Really- I didn't mean to make light of your situation. Or to delete so many comments- it is just that I have to change things when something I write bugs me. I know this has been very hard. I have been thinking about you!

There is an article that may or may not encourage you at http://ldnews.com/news/ci_3593489.

Liv said...

It's fine Jen. That is exactly the kind of jokes that I make. E doesn't appreciate it though. He is afraid that I need to have things go wrong so that I don't have happiness.... It's all very involved. I might have to write a post about it. Anyway, you didn't hurt my feelings.

A Room to Grow said...

This is definitely hard stuff to deal with, but I'm glad you shared your thoughts and story with us in blogland. I check in with you everyday, so it was nice to get an update and know that you are doing "OK". :)

Liv said...

Thanks Tricia. Oddly enough, it's very comforting to know that I have people checking in on me.

Anonymous said...

Ahh, the joy of assvice. I'm intimately familiar with it after 8.5 years of IF plus the assvice people give you when you lose a loved one, which is basically what has happened to you here. Your mom- wow, I don't even know where to start...

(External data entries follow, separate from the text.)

(** X21.  For every file, readable or not, the array y that read_airfoil_dat
    returns is never longer than the array x. *)
Theorem read_airfoil_dat_lengths (file : option (list (list char))) :
  (length (snd (read_airfoil_dat isalpha isspace float_of_str file)) <= length (fst (read_airfoil_dat isalpha isspace float_of_str file)))%nat.
Proof.
  destruct file as [lines|]; cbn [read_airfoil_dat]; [|cbn; lia].
  pose proof (read_lines_gap lines ([], [])) as H. cbn [fst snd length] in H. lia.
Qed.

Lemma read_line_abscissa_only (xy : list float * list float)
    (line : list char) (a : float) :
  abscissa_only_line isalpha isspace float_of_str line a ->
  read_line isalpha isspace float_of_str xy line = (fst xy ++ [a], snd xy).
Proof.
  intros [Ha [p0 [p1 [rest [Hs [H0 H1]]]]]]. unfold read_line.
  destruct (strip isspace line) as [|c s] eqn:E.
  - cbn in Hs. discriminate.
  - now rewrite Ha, Hs, H0, H1.
Qed.

(** X22.  If a line without letters has at least two fields, of which float
    reads the first and refuses the second, the first field stays appended
    to x while nothing is appended to y: whatever the lines before and
    after it, read_airfoil_dat returns an x that is strictly longer than
    y. *)
Theorem read_airfoil_dat_unpaired (before after : list (list char))
    (line : list char) (a : float) :
  abscissa_only_line isalpha isspace float_of_str line a ->
  (length (snd (read_airfoil_dat isalpha isspace float_of_str (Some (before ++ line :: after))))
   < length (fst (read_airfoil_dat isalpha isspace float_of_str (Some (before ++ line :: after)))))%nat.
Proof.
  intro H. cbn [read_airfoil_dat]. rewrite fold_left_app. cbn [fold_left].
  set (st := fold_left (read_line isalpha isspace float_of_str) before ([], [])).
  rewrite (read_line_abscissa_only st line a H).
  pose proof (read_lines_gap before ([], [])) as H1. fold st in H1.
  pose proof (read_lines_gap after (fst st ++ [a], snd st)) as H2.
  cbn [fst snd length] in H1, H2. rewrite length_app in H2. cbn [length] in H2.
  lia.
Qed.

Lemma existsb_rev (f : char -> bool) (s : list char) :
  existsb f (rev s) = existsb f s.
Proof.
  induction s as [|c s IH]; [reflexivity|]. cbn [rev existsb].
  rewrite existsb_app, IH. cbn [existsb]. rewrite orb_false_r. apply orb_comm.
Qed.

Lemma existsb_lstrip (s : list char) :
  (forall c, isalpha c = true -> isspace c = false) ->
  existsb isalpha (lstrip isspace s) = existsb isalpha s.
Proof.
  intro Hc. induction s as [|c s IH]; [reflexivity|]. cbn [lstrip existsb].
  destruct (isspace c) eqn:Es; [|reflexivity].
  destruct (isalpha c) eqn:Ea.
  - rewrite (Hc c Ea) in Es. discriminate.
  - now rewrite IH.
Qed.

Lemma existsb_strip (s : list char) :
  (forall c, isalpha c = true -> isspace c = false) ->
  existsb isalpha (strip isspace s) = existsb isalpha s.
Proof.
  intro Hc. unfold strip.
  now rewrite existsb_rev, existsb_lstrip, existsb_rev, existsb_lstrip.
Qed.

I'm sorry it hurts so much. I wish there was a way to make it better.

Anonymous said...

There is no right thing to say, except that it is hard. I wish you the best.

Yeah So said...

I try not to tell too many people about infertility or adoption...the stupid comment tends to wipe out all the good ones I hear...and boy people can be really stupid...even those who are blood related and would possible contain some of the same intelligent genes I have. Hang in there...you will do what's right for you, your child is out there, it's just more waiting time, which I know, sucks. I can't stand to wait in line at the post office, this wait for a kid is KILLING me (and many chocolate bars in the process)!!